Environmental obstacles that are clearly not your fault are one thing; excuses are another. You didn’t think I was going to let you off the hook altogether, did you? One excuse I hear over and over again from clients and friends alike is that their weight gain is due to “bad genes.” At times, there is some validity to this, but I like to point out that there was no obesity epidemic in the United States even thirty years ago — and human genetics have not radically evolved in that timeframe. What has changed is our food culture, and consequent eating and exercise habits. While your shape may be genetic, chances are your size is not. In reality, only about 10 percent of adults have an inherent predisposition that makes it difficult to lose weight. “Okay,” you think, “then why is my whole family overweight?” Typically the reason is because you have all been raised in the same environment with similar food and physical activity habits, not because you all have a gene that makes it harder to lose weight. And you folks who do hold that unfortunate gene can also benefit from healthy habits, so read on.

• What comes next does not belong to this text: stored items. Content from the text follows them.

Lemma put_level_spec (rows cur : list (Price * Qty)) row : (length rows < 256)%nat -> take (length rows) cur = rows ->
  exists cur', put_level cur (Z.of_nat (length rows)) row = Ret cur' /\ take (S (length rows)) cur' = rows ++ [row].
Proof.
  intros Hk Ht. set (k := length rows) in *. assert (Hl : (k <= length cur)%nat).
  { assert (length (take k cur) = k) as E by (by rewrite Ht). rewrite length_take in E. lia. }
  unfold put_level. destruct (Z.leb_spec (Z.of_nat (length cur)) (Z.of_nat k)) as [Hs|Hs].
  - assert (length cur = k) as El by lia. rewrite take_ge in Ht by lia. subst cur. clear Hl Hs.
    rewrite wrap64_small by (unfold_width; lia). replace (Z.to_nat (Z.of_nat k + 1)) with (S k) by lia.
    destruct (Z.ltb_spec (2 ^ 63 - 1) (16 * (Z.of_nat k + 1))) as [Hbig|_]; [change (2 ^ 63 - 1) with 9223372036854775807 in Hbig; lia|].
    cbn [obind]. rewrite take_ge by (fold k; lia). fold k. replace (S k - k)%nat with 1%nat by lia. cbn [replicate].
    rewrite length_app. cbn [length]. fold k. destruct (Z.ltb_spec (Z.of_nat k) (Z.of_nat (k + 1))); [|lia].
    eexists. split; [done|]. rewrite Nat2Z.id. rewrite insert_app_r_alt by (fold k; lia). fold k. rewrite Nat.sub_diag. cbn.
    rewrite take_ge; [done|rewrite length_app; cbn; fold k; lia].
  - cbn [obind]. destruct (Z.ltb_spec (Z.of_nat k) (Z.of_nat (length cur))); [|lia]. eexists. split; [done|]. rewrite Nat2Z.id.
    rewrite (take_S_r _ _ row) by (apply list_lookup_insert_eq; lia). by rewrite take_insert_ge, Ht by lia.
Qed.

Lemma side_fed i sd rows st : (length rows < 256)%nat ->
  exists st', ofold feed_report st (side_depth i sd rows) = Ret st' /\
    agg st' = agg st /\ trades st' = trades st /\ seen_reports st' = seen_reports st /\ live (depth st') = live (depth st) /\
    if decide (rows = []) then st' = st else
      exists d, pending (depth st') = <[i := d]> (pending (depth st)) /\ take (length rows) (get_side sd d) = rows /\
        get_side (opposite sd) d = get_side (opposite sd) (default (mkDepth [] []) (pending (depth st) !! i)).
Proof.
  induction rows as [|row rows IH] using rev_ind; intros Hl.
  { exists st. by rewrite decide_True. }
  rewrite length_app in Hl. cbn [length] in Hl. destruct IH as (st1 & E1 & Ha & Ht & Hs & Hv & Hp); [lia|].
  unfold side_depth. rewrite imap_app. fold (side_depth i sd rows). rewrite ofold_app, E1. cbn [obind imap ofold].
  unfold compose. rewrite Nat.add_0_r, Z.mod_small by lia.
  set (d0 := default (mkDepth [] []) (pending (depth st1) !! i)).
  assert (Hd0 : take (length rows) (get_side sd d0) = rows /\
    get_side (opposite sd) d0 = get_side (opposite sd) (default (mkDepth [] []) (pending (depth st) !! i)) /\
    forall d, <[i := d]> (pending (depth st1)) = <[i := d]> (pending (depth st))).
  { destruct (decide (rows = [])) as [->|Hne].
    - subst st1. done.
    - destruct Hp as (d & Ep & H1 & H2). unfold d0. rewrite Ep, lookup_insert_eq. cbn [default]. split_and!; [done|done|].
      intros d'. by rewrite insert_insert_eq. }
  destruct Hd0 as (Hd1 & Hd2 & Hd3).
  destruct (put_level_spec rows (get_side sd d0) row ltac:(lia) Hd1) as (cur & Ec & Hcur).
  unfold feed_report, on_report. cbn [fields d_type_code d_instrument d_aux_id d_price d_qty d_side RT_TRADE RT_DEPTH_LEVEL Z.eqb Pos.eqb].
  fold d0. destruct sd; cbn [get_side opposite] in *; destruct row as [p q]; cbn [fst snd]; rewrite Ec; cbn [obind];
    (eexists; split; [done|]); cbn [with_depth agg trades seen_reports depth live pending];
    (split_and!; [done|done|done|done|]);
    rewrite decide_False by (by destruct rows); rewrite Hd3; (eexists; split; [done|]); cbn [bids asks];
    rewrite length_app; cbn [length]; rewrite Nat.add_1_r; done.
Qed.

Lemma depth_end_fed i (nb na : nat) st d : (nb < 256)%nat -> (na < 256)%nat -> pending (depth st) !! i = Some d ->
  feed_report st (RDepthEnd i (Z.of_nat nb mod 256) (Z.of_nat na mod 256)) =
    Ret (with_depth st (mkDepthStore (delete i (pending (depth st))) (<[i := mkDepth (take nb (bids d)) (take na (asks d))]> (live (depth st))))).
Proof.
  intros Hb Ha Hp. unfold feed_report, on_report.
  cbn [fields d_type_code d_instrument d_aux_id RT_TRADE RT_DEPTH_LEVEL RT_DEPTH_END Z.eqb Pos.eqb]. rewrite Hp.
  rewrite !Z.mod_small by lia. change 255 with (Z.ones 8). rewrite !Z.land_ones, Z.shiftr_div_pow2 by lia. change (2 ^ 8) with 256.
  rewrite (Z.mul_comm 256), Z.mod_add, Z.div_add, (Z.div_small (Z.of_nat nb)), Z.add_0_l, !Z.mod_small by lia.
  by rewrite !Nat2Z.id.
Qed.

(** A complete snapshot replaces the ladder, whatever an interrupted one left. *)
Lemma ladder_fed i b a st : (length b < 256)%nat -> (length a < 256)%nat -> b ++ a <> [] ->
  exists st', ofold feed_report st (side_depth i Buy b ++ side_depth i Sell a ++
      [RDepthEnd i (Z.of_nat (length b) mod 256) (Z.of_nat (length a) mod 256)]) = Ret st' /\
    agg st' = agg st /\ trades st' = trades st /\ seen_reports st' = seen_reports st /\
    live (depth st') = <[i := mkDepth b a]> (live (depth st)).
Proof.
  intros Hb Ha Hne. rewrite !ofold_app.
  destruct (side_fed i Buy b st Hb) as (st1 & E1 & A1 & T1 & S1 & L1 & P1). rewrite E1. cbn [obind]. rewrite ofold_app.
  destruct (side_fed i Sell a st1 Ha) as (st2 & E2 & A2 & T2 & S2 & L2 & P2). rewrite E2. cbn [obind ofold].
  assert (exists d, pending (depth st2) !! i = Some d /\ take (length b) (bids d) = b /\ take (length a) (asks d) = a) as (d & Hd & D1 & D2).
  { cbn [get_side opposite] in *. destruct (decide (b = [])) as [->|Hb0], (decide (a = [])) as [->|Ha0].
    - done.
    - subst st1. destruct P2 as (d & Ep & H1 & H2). exists d. rewrite Ep, lookup_insert_eq. done.
    - subst st2. destruct P1 as (d & Ep & H1 & H2). exists d. rewrite Ep, lookup_insert_eq. done.
    - destruct P1 as (d1 & Ep1 & H1 & H2). destruct P2 as (d2 & Ep2 & H3 & H4). rewrite Ep1, lookup_insert_eq in H4. cbn [default] in H4.
      exists d2. rewrite Ep2, lookup_insert_eq, H4. done. }
  rewrite (depth_end_fed i _ _ st2 d Hb Ha Hd). cbn [obind]. eexists. split; [done|]. cbn [with_depth agg trades seen_reports depth live].
  rewrite D1, D2, L2, L1. split_and!; congruence.
Qed.

(** ** The shard's depth feed *)

(** The five best levels of each side of a book. *)
Definition best_five (b : OrderBook) : Depth := mkDepth (take 5 (level_rows b Buy)) (take 5 (level_rows b Sell)).

Lemma engine_depth_fed ie rs : BookFacts.book_inv (book ie.2) -> engine_depth ie = Ret rs ->
  Forall (fun r => is_depth r = true) rs /\
  forall st, exists st', ofold feed_report st rs = Ret st' /\ agg st' = agg st /\ trades st' = trades st /\ seen_reports st' = seen_reports st /\
    live (depth st') = if OrderBook.is_empty (book ie.2) then live (depth st) else <[ie.1 := best_five (book ie.2)]> (live (depth st)).
Proof.
  intros Hb. unfold engine_depth. destruct (OrderBook.is_empty (book ie.2)) eqn:Ee.
  { intros [= <-]. split; [constructor|]. intros st. by exists st. }
  rewrite !top_levels_rows by done. cbn [obind]. intros [= <-]. unfold DEPTH_LEVELS. change (Nat.max 1 5) with 5%nat.
  fold (bids (best_five (book ie.2))) (asks (best_five (book ie.2))). split.
  { apply Forall_app. split; [|apply Forall_app; split; [|by repeat constructor]];
      (apply Forall_lookup; intros k r Hr; unfold side_depth in Hr; rewrite list_lookup_imap in Hr; destruct (_ !! k); [|done]; by injection Hr as <-). }
  intros st. apply ladder_fed; unfold best_five; cbn [bids asks]; [rewrite length_take; lia..|].
  pose proof (nonempty_rows _ Hb Ee) as Hne. intros E. apply app_eq_nil in E as [E1 E2]. apply Hne.
  assert (Ht : forall l : list (Price * Qty), take 5 l = [] -> l = []) by (by intros [|]). by rewrite (Ht _ E1), (Ht _ E2).
Qed.

Lemma publication_fed l acc out : Forall (fun ie => BookFacts.book_inv (book ie.2)) l -> NoDup l.*1 ->
  ofold (fun acc ie => let! d := engine_depth ie in Ret (acc ++ d)) acc l = Ret out ->
  exists rs, out = acc ++ rs /\ Forall (fun r => is_depth r = true) rs /\
  forall st, exists st', ofold feed_report st rs = Ret st' /\ agg st' = agg st /\ trades st' = trades st /\ seen_reports st' = seen_reports st /\
    (forall i eng, (i, eng) ∈ l -> live (depth st') !! i = if OrderBook.is_empty (book eng) then live (depth st) !! i else Some (best_five (book eng))) /\
    (forall i, i ∉ l.*1 -> live (depth st') !! i = live (depth st) !! i).
Proof.
  intros Hb. revert acc. induction Hb as [|[i eng] l Hi Hl IH]; intros acc Hnd; cbn [ofold].
  { intros [= <-]. exists []. rewrite app_nil_r. split_and!; [done|constructor|]. intros st. exists st. split_and!; try done.
    intros i eng Hin. by apply elem_of_nil in Hin. }
  cbn [fmap list_fmap] in Hnd. apply NoDup_cons in Hnd as [Hni Hnd].
  intros H. apply obind_ret in H as (acc' & E & H). apply obind_ret in E as (rs1 & Er & E). injection E as <-.
  destruct (engine_depth_fed (i, eng) rs1 Hi Er) as [Hd1 Hf1]. destruct (IH _ Hnd H) as (rs2 & -> & Hd2 & Hf2).
  exists (rs1 ++ rs2). rewrite (assoc_L (++)). split_and!; [done|by apply Forall_app|]. intros st.
  destruct (Hf1 st) as (st1 & E1 & A1 & T1 & S1 & L1). destruct (Hf2 st1) as (st2 & E2 & A2 & T2 & S2 & L2 & L3). cbn [fst snd] in L1.
  exists st2. rewrite ofold_app, E1. cbn [obind]. split_and!; [done|congruence..| |].
  - intros j e [[= -> ->]|Hin]%elem_of_cons.
    + rewrite L3 by done. rewrite L1. destruct (OrderBook.is_empty _); [done|by rewrite lookup_insert_eq].
    + rewrite (L2 j e Hin), L1. destruct (OrderBook.is_empty (book e)); [|done]. destruct (OrderBook.is_empty (book eng)); [done|].
      rewrite lookup_insert_ne; [done|]. intros ->. apply Hni. apply list_elem_of_fmap. by exists (j, e).
  - intros j Hj. cbn [fmap list_fmap] in Hj. apply not_elem_of_cons in Hj as [Hj1 Hj2]. rewrite L3, L1 by done.
    destruct (OrderBook.is_empty _); [done|by rewrite lookup_insert_ne].
Qed.
(** * trueblocks-scraper-go: the periodic HTTP checker of [main.go]

    A shallow embedding of [main.go]: the configuration holder
    ([config], [init]), the shutdown helper ([cancel]), the control loop
    ([run]) and the entry point ([main]).

    The program leans on three pieces of code that are not part of the
    repository: the flag package [github.com/namsral/flag], Go's value
    parsers [strconv.ParseInt] and [time.ParseDuration], and [net/http].
    The value parsers are an interface ([GoText]); every general theorem
    holds for all its implementations.  The flag package is modelled after
    its [FlagSet.Parse] (command line, then environment, then configuration
    file).  An HTTP exchange is an input of the loop. *)

From Stdlib Require Import ZArith List String Ascii Bool Lia.
From stdpp Require Import base option gmap strings.
Import ListNotations.

Local Open Scope Z_scope.

(** ** Go values *)

(** [time.Duration] is a count of nanoseconds. *)
Definition Duration := Z.
Definition Nanosecond : Duration := 1.
Definition Microsecond : Duration := 1000 * Nanosecond.
Definition Millisecond : Duration := 1000 * Microsecond.
Definition Second : Duration := 1000 * Millisecond.
Definition Minute : Duration := 60 * Second.
Definition Hour : Duration := 60 * Minute.

(** The text parsers of the Go runtime that the flag values call:
    [strconv.ParseInt(s, 0, 64)] for [flags.Int] and [time.ParseDuration]
    for [flags.Duration].  [None] is a non-nil error. *)
Class GoText := {
  ParseInt : string -> option Z;
  ParseDuration : string -> option Duration
}.

Definition isDigit (c : ascii) : bool :=
  ((48 <=? nat_of_ascii c) && (nat_of_ascii c <=? 57))%nat.

Definition digitVal (c : ascii) : Z := Z.of_nat (nat_of_ascii c) - 48.

(** The longest prefix of decimal digits, as a number, and the rest. *)
Fixpoint leadingInt (acc : Z) (s : string) : Z * string :=
  match s with
  | String c s' =>
      if isDigit c then leadingInt (10 * acc + digitVal c) s' else (acc, s)
  | EmptyString => (acc, s)
  end.

Definition dropSign (s : string) : bool * string :=
  match s with
  | String "-"%char s' => (true, s')
  | String "+"%char s' => (false, s')
  | _ => (false, s)
  end.

Definition int64_min : Z := - 2 ^ 63.
Definition int64_max : Z := 2 ^ 63 - 1.

(** Decimal literals within int64: an optional sign, then either a single
    zero or digits that do not start with a zero.  Every Go
    release reads these in base 10; other spellings (prefixes, leading
    zeros, underscores) are left to the release at hand and refused here. *)
Definition decimalInt (s : string) : option Z :=
  let '(neg, body) := dropSign s in
  match body with
  | EmptyString => None
  | String c rest =>
      if negb (isDigit c) then None
      else if Ascii.eqb c "0"%char && negb (String.eqb rest "") then None
      else
        match leadingInt 0 body with
        | (n, EmptyString) =>
            let v := if neg then - n else n in
            if (int64_min <=? v) && (v <=? int64_max) then Some v else None
        | _ => None
        end
  end.

(** The unit table of [time.ParseDuration] (ASCII spellings). *)
Definition unitMap (u : string) : option Duration :=
  if String.eqb u "ns" then Some Nanosecond
  else if String.eqb u "us" then Some Microsecond
  else if String.eqb u "ms" then Some Millisecond
  else if String.eqb u "s" then Some Second
  else if String.eqb u "m" then Some Minute
  else if String.eqb u "h" then Some Hour
  else None.

(** The unit run: everything up to the next digit or dot. *)
Fixpoint leadingUnit (s : string) : string * string :=
  match s with
  | String c s' =>
      if isDigit c || Ascii.eqb c "."%char then (EmptyString, s)
      else let '(u, r) := leadingUnit s' in (String c u, r)
  | EmptyString => (EmptyString, s)
  end.

(** One or more [<digits><unit>] groups, summed. *)
Fixpoint durationGroups (fuel : nat) (acc : Z) (s : string) : option Z :=
  match fuel with
  | O => None
  | S fuel' =>
      match s with
      | EmptyString => Some acc
      | String c _ =>
          if negb (isDigit c) then None
          else
            let '(v, r) := leadingInt 0 s in
            let '(u, r') := leadingUnit r in
            match unitMap u with
            | Some unit => durationGroups fuel' (acc + v * unit) r'
            | None => None
            end
      end
  end.

(** Whole-number durations within int64: an optional sign, then one or
    more groups of digits and a unit, or a bare zero.  Fractions go through float64 in Go and are refused here. *)
Definition wholeDuration (s : string) : option Duration :=
  let '(neg, body) := dropSign s in
  if String.eqb body "0" then Some 0
  else
    match body with
    | EmptyString => None
    | _ =>
        match durationGroups (S (String.length body)) 0 body with
        | Some d =>
            if neg then (if d <=? 2 ^ 63 then Some (- d) else None)
            else (if d <=? int64_max then Some d else None)
        | None => None
        end
    end.

(** The reference runtime on which the model is evaluated at concrete
    command lines. *)
Definition refText : GoText :=
  {| ParseInt := decimalInt; ParseDuration := wholeDuration |}.

(** ** The flag set of [init]

    [github.com/namsral/flag] is Go's [flag] package extended with
    environment variables and a configuration file.  [init] builds one flag
    set with seven flags, none of them boolean; the model is the package
    specialised to that flag set.  The value cells that [flags.Int],
    [flags.Duration] and [flags.String] return pointers to are the fields of
    [Cells]. *)
Module flag.

Inductive ErrorHandling := ContinueOnError | ExitOnError | PanicOnError.

(** [flag.DefaultConfigFlagname] *)
Definition DefaultConfigFlagname : string := "config".

(** The flags declared at lines 30-38 of [main.go]. *)
Inductive Name := Config | Status | Tick | Server | ContentType | UserAgent | Url.

Definition nameText (n : Name) : string :=
  match n with
  | Config => DefaultConfigFlagname
  | Status => "status"
  | Tick => "tick"
  | Server => "server"
  | ContentType => "content_type"
  | UserAgent => "user_agent"
  | Url => "url"
  end.

Definition allNames : list Name :=
  [Config; Status; Tick; Server; ContentType; UserAgent; Url].

(** The map [f.formal], from the text of a name to its flag. *)
Definition formal (name : string) : option Name :=
  List.find (fun n => String.eqb (nameText n) name) allNames.

Record Cells := {
  configFile : string;
  statusCode : Z;
  tick : Duration;
  server : string;
  contentType : string;
  userAgent : string;
  url : string
}.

Beyond genetics, the core of most of the bad excuses I hear from my clients is logistical, revolving around scheduling and time management: working too much to care about anything but work, lack of time to eat three meals a day, eating on the run, not planning snacks ahead, no time to exercise, too much booze at night, and midnight binges. As tough as our culture makes it to stay slim, you do have the power to take good care of yourself by investing some time in organizing your daily routine to include smart eating choices and physical activity.
I find it interesting that it is often the high-functioning women who hold great jobs and sustain healthy relationships who do not take the time to plan ahead and actually think about what to eat, when to work out, and how to fit themselves into the craziness of the day. Why should our health take a backseat to work when eating and exercise are the fuel that will keep us productive? If you are eating well, are on a routine schedule, and are working out regularly, you will feel better, look better, and be more competent at work. You will not face the day groggy and irritable, rather, you will be prepared for whatever is thrown at you. Remind yourself that your health and well-being should always be your first priority.